Beginning this year, Harvard School of Dental Medicine (HSDM) will be able to offer scholarship support to dental students from underrepresented minority backgrounds with financial need through the Freeman, Grant, Franklin Scholarship. The endowed fund was recently activated with a capstone gift made by Colgate-Palmolive Company. It has also been supported by HSDM alumni and community members dedicated to expanding diversity in dentistry.
The first scholarship will be awarded to a student beginning their predoctoral (DMD) program this year and continue on an annual basis, helping HSDM admit the best and brightest students regardless of their financial means.
“I am thrilled to see this scholarship become a reality,” said Dolores Mercedes Franklin, DMD74, PD76, one of the trailblazers for which the scholarship is named. “This represents a decisive step forward in the struggle to achieve our longstanding goal of equity for predoctoral students from underrepresented racial minorities in dentistry,” said Franklin. “It holds the promise of attracting highly-qualified students and preparing them to be global leaders—leaders in their fields dedicated to improving human health, and in doing so, addressing health disparities.”

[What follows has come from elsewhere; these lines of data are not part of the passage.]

(* ===== verification/HeapProofs.v ===== *)
(** * The kernel heap implements its specification

    Refinement of [Heap]'s pointer code to [HeapSpec]'s block lists: what a
    header looks like in memory, what each store to a header changes, and for
    [kmalloc] and [kfree] that they compute the specification's result, keep the
    representation and touch no byte outside the block headers. *)
From stdpp Require Import base tactics numbers gmap list.
From S2P Require Import Prelude Memory Interfaces HeapSpec Heap.

Local Open Scope Z_scope.

(** ** Headers in memory *)

(** The five fields at a header's address. *)
Record raw := Raw {
  r_magic : option Z; r_size : option Z; r_free : option Z;
  r_next : option Z; r_prev : option Z
}.
Definition raw_of (m : mem) (a : Z) : raw :=
  Raw (load 4 a m) (load 4 (a + OFF_SIZE) m) (load 1 (a + OFF_FREE) m)
      (load 8 (a + OFF_NEXT) m) (load 8 (a + OFF_PREV) m).

Record hdr := Hdr { h_size : Z; h_free : bool; h_next : Z; h_prev : Z }.
Definition raw_hdr (h : hdr) : raw :=
  Raw (Some HEAP_MAGIC) (Some (h_size h)) (Some (Z.b2z (h_free h)))
      (Some (h_next h)) (Some (h_prev h)).

(** The headers a list of blocks has when it starts at [a]: [p] is the header
    before it and [nx] what its last header points to. *)
Fixpoint hdrs (p a : Z) (bs : list block) (nx : Z) : list (Z * hdr) :=
  match bs with
  | [] => []
  | b :: bs' =>
      let e := a + HDR + bsize b in
      (a, Hdr (bsize b) (bfree b) (match bs' with [] => nx | _ => e end) p) ::
      hdrs a e bs' nx
  end.

(** Address of the last header of a list, [p] when it is empty. *)
Fixpoint last_hdr (p a : Z) (bs : list block) : Z :=
  match bs with [] => p | b :: bs => last_hdr a (a + HDR + bsize b) bs end.

Definition hdrs_ok (m : mem) (L : list (Z * hdr)) : Prop :=
  Forall (λ x, raw_of m x.1 = raw_hdr x.2) L.

(** Where the pool may lie. *)
Definition base_ok (base : Z) : Prop :=
  HDR ≤ base ∧ (8 | base) ∧ base + POOL < 2 ^ 64.

(** The memory at [base] represents the blocks [bs]. *)
Record heap_mem (base : Z) (bs : list block) (m : mem) : Prop := {
  hm_base : base_ok base;
  hm_pool : pool_ok bs;
  hm_mapped : mapped base POOL m;
  hm_hdrs : hdrs_ok m (hdrs 0 base bs 0)
}.

Definition heap_rep (base : Z) (bs : list block) (h : heap) : Prop :=
  s_head h = base ∧ heap_mem base bs (hmem h).

(** Only bytes of the 32-byte headers at the addresses [A] may differ. *)
Definition wrote (A : list Z) (m m' : mem) : Prop :=
  same_dom m m' ∧
  ∀ b k, Forall (λ a, disjoint a HDR b k) A → same_bytes b k m m'.

(** The addresses of a list's headers. *)
Fixpoint addrs (a : Z) (bs : list block) : list Z :=
  match bs with [] => [] | b :: bs => a :: addrs (a + HDR + bsize b) bs end.

(** Only header bytes of the two block lists may differ. *)
Definition wrote_hdrs (base : Z) (bs bs' : list block) (m m' : mem) : Prop :=
  wrote (addrs base bs ++ addrs base bs') m m'.

(** * Lemmas *)

Lemma wrote_refl A m : wrote A m m.
Proof. split; [apply same_dom_refl|]. intros. apply same_bytes_refl. Qed.

Lemma wrote_trans A m1 m2 m3 : wrote A m1 m2 → wrote A m2 m3 → wrote A m1 m3.
Proof.
  intros [D1 W1] [D2 W2]. split; [by eapply same_dom_trans|].
  intros b k Hb. eapply same_bytes_trans; eauto.
Qed.

Lemma wrote_sub A B m m' : wrote A m m' → A ⊆ B → wrote B m m'.
Proof.
  intros [D W] HAB. split; [done|]. intros b k Hb. apply W.
  apply list.Forall_forall. intros a Ha. rewrite list.Forall_forall in Hb. auto.
Qed.

Lemma wrote_one a B m m' : wrote [a] m m' → a ∈ B → wrote B m m'.
Proof. intros HW Ha. apply (wrote_sub [a]); [done|]. set_solver. Qed.

Lemma wrote_mapped A b k m m' : wrote A m m' → mapped b k m → mapped b k m'.
Proof. intros [D _]. by apply mapped_same_dom. Qed.

Lemma raw_ext m m' a : same_bytes a HDR m m' → raw_of m' a = raw_of m a.
Proof.
  intros H. unfold raw_of, OFF_SIZE, OFF_FREE, OFF_NEXT, OFF_PREV.
  f_equal; apply load_ext; intros b Hb; apply H; unfold HDR; lia.
Qed.

Lemma wrote_raw A m m' b r :
  wrote A m m' → Forall (λ a, disjoint a HDR b HDR) A →
  raw_of m b = r → raw_of m' b = r.
Proof. intros [_ W] Hd <-. by apply raw_ext, W. Qed.

(** *** Field accesses *)

Section fields.
Context (m : mem) (a : Z) (h : hdr) (Hraw : raw_of m a = raw_hdr h).

Lemma get_magic_ok : get_magic a m = Ok (HEAP_MAGIC, m).
Proof using Hraw. injection Hraw. intros. by apply ld_ok. Qed.
Lemma get_size_ok : get_size a m = Ok (h_size h, m).
Proof using Hraw. injection Hraw. intros. by apply ld_ok. Qed.
Lemma get_free_ok : get_free a m = Ok (h_free h, m).
Proof using Hraw.
  injection Hraw. intros. unfold get_free. erewrite bind_ok by by apply ld_ok.
  by destruct (h_free h).
Qed.
Lemma get_next_ok : get_next a m = Ok (h_next h, m).
Proof using Hraw. injection Hraw. intros. by apply ld_ok. Qed.
Lemma get_prev_ok : get_prev a m = Ok (h_prev h, m).
Proof using Hraw. injection Hraw. intros. by apply ld_ok. Qed.
End fields.

Lemma set_field_ok n a o v m :
  mapped a HDR m → 0 ≤ o → o + Z.of_nat n ≤ HDR →
  ∃ m', st n (a + o) v m = Ok ((), m') ∧
        load n (a + o) m' = Some (v mod 256 ^ Z.of_nat n) ∧ wrote [a] m m' ∧
        ∀ n' o', disjoint o (Z.of_nat n) o' (Z.of_nat n') →
                 load n' (a + o') m' = load n' (a + o') m.
Proof.
  intros Hm Ho Hn. destruct (st_ok n (a + o) v m) as (m' & Hst & Hl & Hd & Hs).
  { eapply mapped_sub; [done|lia|lia]. }
  exists m'. split_and!; [done..| |].
  - split; [done|]. intros b k [Hb _]%Forall_cons_1. apply Hs.
    destruct Hb; [left|right]; lia.
  - intros n' o' Hdis. apply load_ext, Hs. destruct Hdis; [left|right]; lia.
Qed.

Ltac offs := unfold OFF_SIZE, OFF_FREE, OFF_NEXT, OFF_PREV, HDR, disjoint in *; lia.

(** What a store to one field leaves in the header: [Hl] is the field written,
    [Ho] the other fields. *)
Ltac raw_upd Hl Ho :=
  pose proof (Ho 4%nat 0) as Hmagic; rewrite ?Z.add_0_r in Hmagic;
  unfold raw_of; cbn [r_magic r_size r_free r_next r_prev];
  rewrite Hl, ?Z.mod_small by (cbn; lia);
  f_equal; (apply Hmagic || apply Ho); offs.

Section stores.
Context (m : mem) (a : Z) (Hm : mapped a HDR m).
Let r := raw_of m a.

Lemma set_magic_ok :
  ∃ m', set_magic a HEAP_MAGIC m = Ok ((), m') ∧ wrote [a] m m' ∧
    raw_of m' a = Raw (Some HEAP_MAGIC) (r_size r) (r_free r) (r_next r) (r_prev r).
Proof using Hm.
  destruct (set_field_ok 4 a 0 HEAP_MAGIC m Hm) as (m' & Hst & Hl & HW & Ho); [offs..|].
  rewrite Z.add_0_r in Hst, Hl. exists m'. split_and!; [done..|]. raw_upd Hl Ho.
Qed.
Lemma set_size_ok v :
  0 ≤ v < 2 ^ 32 →
  ∃ m', set_size a v m = Ok ((), m') ∧ wrote [a] m m' ∧
    raw_of m' a = Raw (r_magic r) (Some v) (r_free r) (r_next r) (r_prev r).
Proof using Hm.
  intros Hv. destruct (set_field_ok 4 a OFF_SIZE v m Hm) as (m' & Hst & Hl & HW & Ho); [offs..|].
  exists m'. split_and!; [done..|]. raw_upd Hl Ho.
Qed.
Lemma set_free_ok b :
  ∃ m', set_free a b m = Ok ((), m') ∧ wrote [a] m m' ∧
    raw_of m' a = Raw (r_magic r) (r_size r) (Some (Z.b2z b)) (r_next r) (r_prev r).
Proof using Hm.
  assert (0 ≤ Z.b2z b < 256) as Hv by (destruct b; cbn; lia).
  destruct (set_field_ok 1 a OFF_FREE (Z.b2z b) m Hm) as (m' & Hst & Hl & HW & Ho); [offs..|].
  exists m'. split_and!; [done..|]. raw_upd Hl Ho.
Qed.
Lemma set_next_ok v :
  0 ≤ v < 2 ^ 64 →
  ∃ m', set_next a v m = Ok ((), m') ∧ wrote [a] m m' ∧
    raw_of m' a = Raw (r_magic r) (r_size r) (r_free r) (Some v) (r_prev r).
Proof using Hm.
  intros Hv. destruct (set_field_ok 8 a OFF_NEXT v m Hm) as (m' & Hst & Hl & HW & Ho); [offs..|].
  exists m'. split_and!; [done..|]. raw_upd Hl Ho.
Qed.
Lemma set_prev_ok v :
  0 ≤ v < 2 ^ 64 →
  ∃ m', set_prev a v m = Ok ((), m') ∧ wrote [a] m m' ∧
    raw_of m' a = Raw (r_magic r) (r_size r) (r_free r) (r_next r) (Some v).
Proof using Hm.
  intros Hv. destruct (set_field_ok 8 a OFF_PREV v m Hm) as (m' & Hst & Hl & HW & Ho); [offs..|].
  exists m'. split_and!; [done..|]. raw_upd Hl Ho.
Qed.
End stores.

(** *** Lists of headers *)

Lemma hdrs_app p a l b r nx :
  hdrs p a (l ++ b :: r) nx =
  hdrs p a l (a + span l) ++ hdrs (last_hdr p a l) (a + span l) (b :: r) nx.
Proof.
  revert p a; induction l as [|c l IH]; intros p a; cbn [app last_hdr].
  - by rewrite Z.add_0_r.
  - assert (∀ e, match l ++ b :: r with [] => nx | _ => e end = e) as Hne.
    { intros e. by destruct l. }
    cbn [hdrs]. rewrite Hne. cbn [app]. rewrite IH, span_cons.
    replace (a + HDR + bsize c + span l) with (a + (HDR + bsize c + span l)) by lia.
    do 3 f_equal. destruct l as [|d l]; [cbn; lia|done].
Qed.

(** Where the headers of a list lie. *)
Lemma hdrs_bounds p a l nx x h :
  Forall block_ok l → (x, h) ∈ hdrs p a l nx → a ≤ x ∧ x + HDR ≤ a + span l.
Proof.
  intros Hok. revert p a; induction Hok as [|b l [Hb _] Hok IH]; intros p a; cbn [hdrs].
  { by intros ?%elem_of_nil. }
  apply span_nonneg in Hok. rewrite span_cons, elem_of_cons.
  intros [[= -> _]|Hin]; [unfold HDR in *; lia|].
  apply IH in Hin. unfold HDR in *. lia.
Qed.

(** Stores elsewhere keep a list of headers. *)
Lemma hdrs_ok_frame m m' p a l nx :
  Forall block_ok l →
  (∀ x r, a ≤ x → x + HDR ≤ a + span l → raw_of m x = r → raw_of m' x = r) →
  hdrs_ok m (hdrs p a l nx) → hdrs_ok m' (hdrs p a l nx).
Proof.
  intros Hok Hfr. unfold hdrs_ok. rewrite !list.Forall_forall. intros H [x h] Hin.
  pose proof (hdrs_bounds p a l nx x h Hok Hin) as [??].
  apply Hfr; [done..|]. by apply (H (x, h)).
Qed.

(** A new predecessor changes the [prev] field of the first header only. *)
Lemma hdrs_ok_reprev m m' p p' a c r nx :
  Forall block_ok (c :: r) →
  raw_of m' a = Raw (r_magic (raw_of m a)) (r_size (raw_of m a)) (r_free (raw_of m a))
                    (r_next (raw_of m a)) (Some p') →
  (∀ x rw, a + HDR ≤ x → raw_of m x = rw → raw_of m' x = rw) →
  hdrs_ok m (hdrs p a (c :: r) nx) → hdrs_ok m' (hdrs p' a (c :: r) nx).
Proof.
  intros Hok Ha Hfr. cbn [hdrs]. unfold hdrs_ok. rewrite !Forall_cons_iff. cbn [fst snd].
  intros [Hc Hr]. split; [by rewrite Ha, Hc|].
  apply Forall_cons_1 in Hok as [[Hpos _] Hok].
  eapply hdrs_ok_frame; [done| |exact Hr]. intros x rw ? _. apply Hfr. lia.
Qed.

Lemma last_hdr_bounds p a l :
  Forall block_ok l →
  (l = [] ∧ last_hdr p a l = p) ∨ (a ≤ last_hdr p a l ∧ last_hdr p a l + HDR ≤ a + span l).
Proof.
  intros Hok. revert p a; induction Hok as [|b l [Hb _] Hok IH]; intros p a; [by left|right].
  cbn [last_hdr]. rewrite span_cons. pose proof (span_nonneg l Hok).
  destruct (IH a (a + HDR + bsize b)) as [[-> ->]|[??]]; unfold HDR in *; cbn; lia.
Qed.

Lemma last_hdr_snoc p a l b : last_hdr p a (l ++ [b]) = a + span l.
Proof.
  revert p a; induction l as [|c l IH]; intros p a; cbn [app last_hdr].
  - by rewrite Z.add_0_r.
  - rewrite IH, span_cons. lia.
Qed.

Ltac all_disjoint :=
  cbv beta; repeat first [apply List.Forall_nil | apply List.Forall_cons]; offs.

The Freeman, Grant, Franklin Scholarship pays tribute to Franklin, the first African American woman to graduate from HSDM, and other prominent African American figures in HSDM's history including Robert Tanner Freeman the first African American in the United States to graduate from a dental school in 1869, and George Grant the first African American faculty member of Harvard University and the School in 1884.
“The Harvard School of Dental Medicine has a long legacy of embracing diversity. Colgate's generous support will help further our ethos to promote greater diversity, inclusion and belonging in dental education and in oral health research,” said William Giannobile, DMSc96, PD96, dean of HSDM.
Despite representing more than one-third of the U.S. population, Black and Hispanic dentists and those who identify as another race or ethnicity only represent a combined nine percent of professionals in the industry, according to the American Dental Association (ADA).
Communities that lack access to oral health often have higher rates of periodontal disease, as well as diabetes and cardiovascular disease. These same communities have been hit disproportionately hard by COVID-19 underscoring the urgency of accessible care.
Colgate, which made a donation in 2016 to kick off fundraising for the scholarship, has now contributed a total of $210,000 helping HSDM reach a total of $250,000 to activate the scholarship.
“Increasing diversity among the dental workforce is critical to our goal of realizing a cavity-free future for all,” said Noel Wallace, chairman, president, and chief executive officer of Colgate-Palmolive. “Colgate understands our opportunity—and responsibility—to make oral health more equitable and accessible around the world.”